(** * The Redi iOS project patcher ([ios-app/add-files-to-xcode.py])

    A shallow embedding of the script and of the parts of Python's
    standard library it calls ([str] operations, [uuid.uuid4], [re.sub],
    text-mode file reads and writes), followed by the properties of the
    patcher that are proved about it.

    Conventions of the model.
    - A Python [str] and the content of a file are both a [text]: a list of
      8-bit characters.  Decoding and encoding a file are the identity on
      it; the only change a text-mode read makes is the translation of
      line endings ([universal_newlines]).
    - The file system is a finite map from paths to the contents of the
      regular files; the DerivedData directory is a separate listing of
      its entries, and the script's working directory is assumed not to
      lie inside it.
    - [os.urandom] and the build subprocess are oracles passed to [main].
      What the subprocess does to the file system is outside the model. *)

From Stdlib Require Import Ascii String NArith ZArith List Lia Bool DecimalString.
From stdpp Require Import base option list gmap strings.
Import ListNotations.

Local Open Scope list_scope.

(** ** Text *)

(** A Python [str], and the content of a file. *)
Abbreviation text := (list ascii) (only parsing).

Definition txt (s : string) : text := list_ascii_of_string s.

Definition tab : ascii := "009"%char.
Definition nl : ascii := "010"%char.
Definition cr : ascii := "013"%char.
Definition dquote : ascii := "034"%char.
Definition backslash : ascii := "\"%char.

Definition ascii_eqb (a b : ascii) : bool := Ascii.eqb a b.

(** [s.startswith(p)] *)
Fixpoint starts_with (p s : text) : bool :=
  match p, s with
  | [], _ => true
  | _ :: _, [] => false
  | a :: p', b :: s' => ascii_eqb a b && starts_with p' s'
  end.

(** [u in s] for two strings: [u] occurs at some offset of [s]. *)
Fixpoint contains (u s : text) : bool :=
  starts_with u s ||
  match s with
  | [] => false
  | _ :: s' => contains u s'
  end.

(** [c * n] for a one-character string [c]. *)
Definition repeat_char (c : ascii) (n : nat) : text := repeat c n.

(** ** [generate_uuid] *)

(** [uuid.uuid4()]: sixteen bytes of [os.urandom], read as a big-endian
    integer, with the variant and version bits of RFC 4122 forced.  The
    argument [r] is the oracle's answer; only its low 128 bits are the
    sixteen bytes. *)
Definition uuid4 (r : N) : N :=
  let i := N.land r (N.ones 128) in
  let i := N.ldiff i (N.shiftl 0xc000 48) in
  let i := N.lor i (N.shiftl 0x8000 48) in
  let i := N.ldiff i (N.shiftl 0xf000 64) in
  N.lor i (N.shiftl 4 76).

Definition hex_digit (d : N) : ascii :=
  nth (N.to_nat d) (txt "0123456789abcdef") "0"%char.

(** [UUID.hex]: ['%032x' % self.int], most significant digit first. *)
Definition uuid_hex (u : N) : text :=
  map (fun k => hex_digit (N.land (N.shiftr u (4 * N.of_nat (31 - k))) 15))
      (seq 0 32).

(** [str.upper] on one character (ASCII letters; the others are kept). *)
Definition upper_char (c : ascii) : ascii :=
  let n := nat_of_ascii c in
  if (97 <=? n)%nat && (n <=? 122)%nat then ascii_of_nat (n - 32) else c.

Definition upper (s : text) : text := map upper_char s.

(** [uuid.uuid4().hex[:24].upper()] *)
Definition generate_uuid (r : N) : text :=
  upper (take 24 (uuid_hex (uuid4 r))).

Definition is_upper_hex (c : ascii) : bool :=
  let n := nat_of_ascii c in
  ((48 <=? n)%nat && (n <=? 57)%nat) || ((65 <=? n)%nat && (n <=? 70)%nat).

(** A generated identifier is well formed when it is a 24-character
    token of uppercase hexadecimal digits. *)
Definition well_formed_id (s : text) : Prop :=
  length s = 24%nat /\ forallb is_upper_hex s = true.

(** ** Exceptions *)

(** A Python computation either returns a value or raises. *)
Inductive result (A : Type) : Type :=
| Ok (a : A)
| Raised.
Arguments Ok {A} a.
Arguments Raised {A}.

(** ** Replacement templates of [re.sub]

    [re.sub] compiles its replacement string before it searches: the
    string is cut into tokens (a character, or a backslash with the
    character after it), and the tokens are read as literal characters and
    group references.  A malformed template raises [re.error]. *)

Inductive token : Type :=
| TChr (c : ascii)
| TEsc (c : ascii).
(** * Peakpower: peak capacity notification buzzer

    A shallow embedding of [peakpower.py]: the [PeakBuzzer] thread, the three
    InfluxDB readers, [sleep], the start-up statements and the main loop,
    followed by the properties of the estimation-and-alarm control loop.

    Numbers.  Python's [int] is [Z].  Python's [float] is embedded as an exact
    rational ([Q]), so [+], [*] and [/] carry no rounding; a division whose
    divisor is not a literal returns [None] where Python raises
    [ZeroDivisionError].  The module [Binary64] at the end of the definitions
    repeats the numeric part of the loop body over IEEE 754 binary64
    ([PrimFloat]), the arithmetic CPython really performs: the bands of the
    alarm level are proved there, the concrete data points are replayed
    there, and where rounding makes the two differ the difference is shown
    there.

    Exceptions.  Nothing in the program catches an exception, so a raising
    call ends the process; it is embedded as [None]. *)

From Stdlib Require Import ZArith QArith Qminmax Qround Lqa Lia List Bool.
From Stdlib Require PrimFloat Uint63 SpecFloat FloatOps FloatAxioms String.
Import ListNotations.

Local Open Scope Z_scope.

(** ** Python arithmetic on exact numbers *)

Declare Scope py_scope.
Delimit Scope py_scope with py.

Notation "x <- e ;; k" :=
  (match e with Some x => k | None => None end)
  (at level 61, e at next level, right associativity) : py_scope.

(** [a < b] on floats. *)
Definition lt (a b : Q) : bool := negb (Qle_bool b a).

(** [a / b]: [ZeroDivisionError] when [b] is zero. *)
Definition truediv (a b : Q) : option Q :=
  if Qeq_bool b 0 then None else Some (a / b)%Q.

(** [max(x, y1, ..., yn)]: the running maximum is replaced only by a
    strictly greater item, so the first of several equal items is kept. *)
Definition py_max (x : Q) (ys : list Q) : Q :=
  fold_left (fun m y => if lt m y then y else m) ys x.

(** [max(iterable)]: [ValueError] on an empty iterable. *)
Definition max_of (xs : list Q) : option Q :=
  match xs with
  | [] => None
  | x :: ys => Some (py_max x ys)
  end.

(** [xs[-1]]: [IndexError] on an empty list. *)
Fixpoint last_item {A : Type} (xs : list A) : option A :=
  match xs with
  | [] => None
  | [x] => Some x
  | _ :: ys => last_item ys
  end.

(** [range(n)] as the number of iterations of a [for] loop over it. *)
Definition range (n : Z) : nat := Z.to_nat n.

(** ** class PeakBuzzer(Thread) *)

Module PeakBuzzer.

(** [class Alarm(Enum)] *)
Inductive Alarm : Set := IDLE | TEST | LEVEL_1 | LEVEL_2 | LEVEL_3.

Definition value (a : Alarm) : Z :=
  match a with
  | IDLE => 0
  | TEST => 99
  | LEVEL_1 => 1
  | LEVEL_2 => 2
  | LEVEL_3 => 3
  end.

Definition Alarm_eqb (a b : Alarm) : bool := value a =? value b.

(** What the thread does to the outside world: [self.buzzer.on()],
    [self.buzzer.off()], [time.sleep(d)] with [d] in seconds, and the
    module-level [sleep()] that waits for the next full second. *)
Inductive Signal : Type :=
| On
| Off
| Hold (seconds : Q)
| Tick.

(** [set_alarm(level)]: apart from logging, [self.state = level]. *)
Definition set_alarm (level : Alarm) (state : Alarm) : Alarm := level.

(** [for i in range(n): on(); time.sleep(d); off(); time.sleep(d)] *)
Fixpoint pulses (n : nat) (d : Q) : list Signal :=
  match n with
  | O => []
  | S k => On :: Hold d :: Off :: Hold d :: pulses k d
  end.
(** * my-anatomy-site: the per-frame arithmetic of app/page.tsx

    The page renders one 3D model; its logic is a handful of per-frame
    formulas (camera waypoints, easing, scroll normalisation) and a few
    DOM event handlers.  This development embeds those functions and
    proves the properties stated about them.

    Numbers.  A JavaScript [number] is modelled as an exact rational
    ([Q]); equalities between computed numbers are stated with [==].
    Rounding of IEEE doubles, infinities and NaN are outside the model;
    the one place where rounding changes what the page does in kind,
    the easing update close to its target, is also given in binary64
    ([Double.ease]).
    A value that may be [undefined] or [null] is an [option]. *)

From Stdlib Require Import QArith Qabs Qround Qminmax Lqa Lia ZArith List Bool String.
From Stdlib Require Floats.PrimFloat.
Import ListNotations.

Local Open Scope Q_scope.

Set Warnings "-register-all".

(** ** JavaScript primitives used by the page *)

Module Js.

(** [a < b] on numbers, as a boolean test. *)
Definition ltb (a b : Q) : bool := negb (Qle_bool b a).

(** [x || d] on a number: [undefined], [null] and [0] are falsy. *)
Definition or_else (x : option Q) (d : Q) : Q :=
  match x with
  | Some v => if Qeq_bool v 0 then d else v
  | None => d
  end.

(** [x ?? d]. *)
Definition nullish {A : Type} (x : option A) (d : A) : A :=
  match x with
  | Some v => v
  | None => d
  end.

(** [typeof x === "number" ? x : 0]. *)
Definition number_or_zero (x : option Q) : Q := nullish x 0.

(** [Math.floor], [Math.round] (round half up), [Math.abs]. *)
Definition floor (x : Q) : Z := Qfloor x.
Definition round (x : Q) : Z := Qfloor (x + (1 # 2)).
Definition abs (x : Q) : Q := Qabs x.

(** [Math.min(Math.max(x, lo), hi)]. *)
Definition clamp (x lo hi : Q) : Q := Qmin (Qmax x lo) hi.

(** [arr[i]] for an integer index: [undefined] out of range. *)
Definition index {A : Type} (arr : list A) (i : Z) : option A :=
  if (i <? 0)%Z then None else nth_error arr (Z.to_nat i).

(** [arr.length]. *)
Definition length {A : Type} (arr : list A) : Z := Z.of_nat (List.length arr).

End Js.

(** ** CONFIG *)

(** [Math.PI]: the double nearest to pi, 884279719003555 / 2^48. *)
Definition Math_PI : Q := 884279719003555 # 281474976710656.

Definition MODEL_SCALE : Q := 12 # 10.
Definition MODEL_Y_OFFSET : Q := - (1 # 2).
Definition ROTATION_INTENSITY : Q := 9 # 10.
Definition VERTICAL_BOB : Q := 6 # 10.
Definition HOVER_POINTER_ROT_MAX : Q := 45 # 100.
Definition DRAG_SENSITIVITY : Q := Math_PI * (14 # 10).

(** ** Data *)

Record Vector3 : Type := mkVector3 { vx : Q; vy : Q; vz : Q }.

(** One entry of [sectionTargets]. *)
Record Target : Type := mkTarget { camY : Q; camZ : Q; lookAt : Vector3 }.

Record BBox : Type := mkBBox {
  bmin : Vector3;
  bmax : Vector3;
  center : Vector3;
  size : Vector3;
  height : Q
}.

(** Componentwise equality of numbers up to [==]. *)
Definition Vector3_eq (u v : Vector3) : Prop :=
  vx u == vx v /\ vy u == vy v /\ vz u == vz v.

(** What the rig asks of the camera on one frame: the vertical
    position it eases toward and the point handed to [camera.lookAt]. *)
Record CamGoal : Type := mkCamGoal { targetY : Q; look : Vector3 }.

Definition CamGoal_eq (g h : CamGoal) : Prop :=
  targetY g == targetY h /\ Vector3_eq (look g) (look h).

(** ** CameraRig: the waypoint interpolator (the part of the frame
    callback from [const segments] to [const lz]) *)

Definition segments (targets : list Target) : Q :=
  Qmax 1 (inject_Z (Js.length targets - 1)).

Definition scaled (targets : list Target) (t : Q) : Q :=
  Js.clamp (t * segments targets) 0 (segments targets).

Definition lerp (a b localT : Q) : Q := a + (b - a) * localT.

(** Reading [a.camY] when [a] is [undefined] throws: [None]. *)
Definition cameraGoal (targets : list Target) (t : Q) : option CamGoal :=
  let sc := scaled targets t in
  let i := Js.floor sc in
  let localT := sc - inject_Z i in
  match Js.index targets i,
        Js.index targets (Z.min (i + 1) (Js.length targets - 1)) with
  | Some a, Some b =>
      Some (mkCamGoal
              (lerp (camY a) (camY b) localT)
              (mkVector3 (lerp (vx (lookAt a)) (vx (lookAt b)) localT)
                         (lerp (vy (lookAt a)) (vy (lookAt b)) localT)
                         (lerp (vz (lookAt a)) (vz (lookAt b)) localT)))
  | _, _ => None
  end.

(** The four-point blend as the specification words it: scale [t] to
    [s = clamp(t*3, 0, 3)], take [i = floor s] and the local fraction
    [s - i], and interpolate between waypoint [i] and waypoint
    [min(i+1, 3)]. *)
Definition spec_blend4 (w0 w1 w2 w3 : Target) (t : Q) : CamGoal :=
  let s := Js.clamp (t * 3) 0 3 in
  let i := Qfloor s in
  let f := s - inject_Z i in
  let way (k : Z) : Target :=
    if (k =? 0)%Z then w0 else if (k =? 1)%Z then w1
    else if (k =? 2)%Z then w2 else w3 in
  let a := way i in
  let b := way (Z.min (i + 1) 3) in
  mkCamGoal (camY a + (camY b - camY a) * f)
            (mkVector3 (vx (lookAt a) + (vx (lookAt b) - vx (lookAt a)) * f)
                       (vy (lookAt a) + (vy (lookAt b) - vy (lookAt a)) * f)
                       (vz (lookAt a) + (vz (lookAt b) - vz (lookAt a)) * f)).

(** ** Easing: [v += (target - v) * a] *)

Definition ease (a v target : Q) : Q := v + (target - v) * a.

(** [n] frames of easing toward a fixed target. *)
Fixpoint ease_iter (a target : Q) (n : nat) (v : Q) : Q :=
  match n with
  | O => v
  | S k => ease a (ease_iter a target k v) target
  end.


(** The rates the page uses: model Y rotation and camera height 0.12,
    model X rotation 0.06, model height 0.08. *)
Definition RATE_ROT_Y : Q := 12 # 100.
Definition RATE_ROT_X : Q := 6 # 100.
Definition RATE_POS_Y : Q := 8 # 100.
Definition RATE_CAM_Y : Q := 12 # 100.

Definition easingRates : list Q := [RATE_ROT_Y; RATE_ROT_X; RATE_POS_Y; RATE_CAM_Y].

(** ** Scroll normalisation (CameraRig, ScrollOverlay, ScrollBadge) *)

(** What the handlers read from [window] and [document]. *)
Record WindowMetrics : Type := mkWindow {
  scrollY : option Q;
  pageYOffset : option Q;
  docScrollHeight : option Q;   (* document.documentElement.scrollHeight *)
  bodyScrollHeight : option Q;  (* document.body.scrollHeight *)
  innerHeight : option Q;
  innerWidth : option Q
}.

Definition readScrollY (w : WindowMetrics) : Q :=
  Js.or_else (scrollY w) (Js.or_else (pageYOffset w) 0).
• • • •
[ABOUT THIS EXERCISE] Can you repeat, word for word, every line above from the one containing "sixteen bytes. *)" down to the one containing "Definition hex_digit (d", including both?

[ANSWER BOX]
    sixteen bytes. *)
Definition uuid4 (r : N) : N :=
  let i := N.land r (N.ones 128) in
  let i := N.ldiff i (N.shiftl 0xc000 48) in
  let i := N.lor i (N.shiftl 0x8000 48) in
  let i := N.ldiff i (N.shiftl 0xf000 64) in
  N.lor i (N.shiftl 4 76).

Definition hex_digit (d : N) : ascii :=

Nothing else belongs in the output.